Data excerpts

▶

(* ===== verification/SPDKPipeline.v ===== *)
(** * The writes in flight ([ssdlogging/spdk_logging_server.cc], [Server])

    Clients push requests on a lock-free stack ([AddLog]).  Each server thread
    has [pipeline_num] slots: into a free one it takes the whole stack, lays the
    batch out in the buffer of the slot, claims pages of the device with a
    fetch-and-add on [current_offset], submits the write, and goes on; a slot
    whose write has completed hands its requests to the completion queue.

    The machine takes one action per access to something threads share; [MemCopy],
    which works on requests and a buffer that are the server's own, reads
    [logfile_seq_] in one.  What [AddLog] and [CreateWAL] do to the list of log
    files is in [LogServer].  The device reads a buffer when it executes the command, at any time after the
    submission and in any order ([Device]).  Requests are on the [heap] from
    [AddLog] to the [delete] of the thread that takes them from the completion
    queue; an access to one that is gone is a [UseAfterFree].  The completion
    queue is a class of another repository: [handed] is the requests given to it
    and not yet taken out, in whatever order it does that.  A command that fails
    ends the process and is left out; so are the times, but for the choice
    whether a server has been idle for 30 seconds, when it ends. *)

From S2P Require Import Prelude Util LogFormat LogServer Machine.
Local Open Scope Z_scope.

(** [LoggingRequest]; its number among the calls is only for the statement of
    what happens to its data. *)
Record LoggingRequest := { data_ : list Z; prev : option nat; call : nat }.
Definition with_prev p r := {| data_ := data_ r; prev := p; call := call r |}.

(** [leaders[i]] and [completion_flag[i]]. *)
Record slot := { leader : option nat; completion_flag : bool }.

(** What was submitted to a queue pair: where it is to be written; [completed]
    once the device has executed it. *)
Record command := { lsn : Z; sector_num : Z; completed : bool }.

(** Where a server thread is. *)
Inductive server_at :=
  | V_top                                (* the loop, up to the choice of a slot *)
  | V_exchange (i : nat)
  | V_copy (i : nat)                     (* MemCopy *)
  | V_offset (i : nat) (size : Z)        (* SPDKWrite: the fetch-and-add *)
  | V_wrap (i : nat) (size lpn : Z)      (* current_offset > MAX_LPN_FOR_LOGGING *)
  | V_reset (i : nat) (size lpn : Z)     (* current_offset = LOGGING_START_LPN *)
  | V_submit (i : nat) (size lpn : Z)
  | V_poll (i : nat)                     (* 3. check completion *)
  | V_release (i : nat) (head : option nat)
  | V_idle
  | V_done.
Record server := { at_ : server_at; slots : list slot }.
Definition goes (p : server_at) sv := {| at_ := p; slots := slots sv |}.
Definition set_slot (i : nat) (x : slot) sv := {| at_ := at_ sv; slots := <[i := x]> (slots sv) |}.

Record pipeline := {
  submission_queue : option nat; current_offset : Z; logfile_seq_ : Z; stop_ : bool;
  heap : gmap nat LoggingRequest; buffer : gmap nat (list Z); qpairs : gmap nat (list command); disk : gmap Z (list Z);
  handed : gset nat; clients : gmap nat (nat * option nat); servers : list server; calls : nat
}.

Inductive event :=
  | Called (n : nat) (d : list Z)
  | Taken (lpn page_num : Z)   (* pages of the device, for a batch *)
  | Completed (n : nat)
  | Returned (n : nat).

#[global] Instance event_eq_dec : EqDecision event.
Proof. solve_decision. Defined.

Inductive action :=
  | AddLog (t a : nat) (d : list Z)   (* thread [t] calls it; its request is at [a] *)
  | Client (t : nat) (choice : bool)
  | Server (serverid : nat) (choice : bool)
  | Device (q j : nat)                (* executes command [j] of a queue pair *)
  | GetCompletedRequest (a : nat)
  | CreateWAL (seq : Z)               (* its store to [logfile_seq_] *)
  | Stop.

◀

* **Problem to solve**: Wherever a line in the records contains the word "handed", copy that line.

* **Solved exercise**:
    queue is a class of another repository: [handed] is the requests given to it
  handed : gset nat; clients : gmap nat (nat * option nat); servers : list server; calls : nat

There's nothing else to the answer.